(** Example inputs. *)
Definition append_ops : list op :=
  [Add (Some 7); Add (Some 8); Clear; Add (Some 9); Add None].
Definition deque_ops : list op :=
  [Add (Some 1); Insert 0 (Some 0); Add (Some 2); RemoveAt 0; RemoveAt 1; Insert 1 (Some 5)].
Definition mixed_ops : list op :=
  [Add (Some 1); Add (Some 2); Insert 1 (Some 3); Remove (Some 2); RemoveAt 0].
Definition ends_ops : list op := [Add (Some 0); Add (Some 1); Add (Some 2); Add (Some 1)].
Definition after_mixed_ops : t := default __init__ (run 10 mixed_ops __init__).
Definition three_appended : t := default __init__ (run 0 (adds 0 3) __init__).
Definition stale_container : t := default __init__ (run 100 stale_anchor_ops __init__).

(** * Properties *)

(** ** Stores *)

Section stores.
Context {A : Type}.
Implicit Types (l : list A) (f : A → A) (d : A).

Lemma alter_snoc f l a n : n = length l → alter f n (l ++ [a]) = l ++ [f a].
Proof. intros ->. rewrite <-(Nat.add_0_r (length l)). by rewrite alter_app_r. Qed.

Lemma alter_new_fst l f a b : alter f (length l) (l ++ [a; b]) = l ++ [f a; b].
Proof. rewrite <-(Nat.add_0_r (length l)). by rewrite alter_app_r. Qed.

Lemma alter_new_snd l f a b : alter f (S (length l)) (l ++ [a; b]) = l ++ [a; f b].
Proof. rewrite <-(Nat.add_1_r (length l)). by rewrite alter_app_r. Qed.

Lemma lookup_new_fst l a b : (l ++ [a; b]) !! length l = Some a.
Proof. by apply list_lookup_middle. Qed.

Lemma lookup_new_snd l a b : (l ++ [a; b]) !! S (length l) = Some b.
Proof.
  rewrite lookup_app_r by lia.
  by replace (S (length l) - length l)%nat with 1%nat by lia.
Qed.

Lemma snoc_snoc l a b : (l ++ [a]) ++ [b] = l ++ [a; b].
Proof. by rewrite <-app_assoc. Qed.

Lemma length_snoc l a : length (l ++ [a]) = S (length l).
Proof. rewrite length_app. simpl. lia. Qed.

(** Reading after an update, and after an allocation. *)
Lemma read_alter d f l a b :
  default d (alter f a l !! b) =
  if decide (a = b ∧ (a < length l)%nat)
  then f (default d (l !! a)) else default d (l !! b).
Proof.
  rewrite list_lookup_alter.
  destruct (decide (a = b)) as [->|]; case_decide as H; [| |by destruct H|done].
  - destruct H as [_ H]. by apply lookup_lt_is_Some in H as [x ->].
  - rewrite lookup_ge_None_2; [done|]. lia.
Qed.

Lemma read_snoc d l x b :
  default d ((l ++ [x]) !! b) =
  if decide (b = length l) then x else default d (l !! b).
Proof.
  case_decide as H.
  - subst. by rewrite list_lookup_middle.
  - destruct (decide (b < length l)%nat).
    + by rewrite lookup_app_l.
    + rewrite !lookup_ge_None_2; [done|lia|]. rewrite length_snoc. lia.
Qed.
End stores.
- - - -
§ GOAL OF THE EXERCISE
Start with the line above that contains "Definition deque_ops : list" and stop after the line that contains "Implicit Types (l". Output those lines exactly, and only those.

§ SOLUTION BELOW
Definition deque_ops : list op :=
  [Add (Some 1); Insert 0 (Some 0); Add (Some 2); RemoveAt 0; RemoveAt 1; Insert 1 (Some 5)].
Definition mixed_ops : list op :=
  [Add (Some 1); Add (Some 2); Insert 1 (Some 3); Remove (Some 2); RemoveAt 0].
Definition ends_ops : list op := [Add (Some 0); Add (Some 1); Add (Some 2); Add (Some 1)].
Definition after_mixed_ops : t := default __init__ (run 10 mixed_ops __init__).
Definition three_appended : t := default __init__ (run 0 (adds 0 3) __init__).
Definition stale_container : t := default __init__ (run 100 stale_anchor_ops __init__).

(** * Properties *)

(** ** Stores *)

Section stores.
Context {A : Type}.
Implicit Types (l : list A) (f : A → A) (d : A).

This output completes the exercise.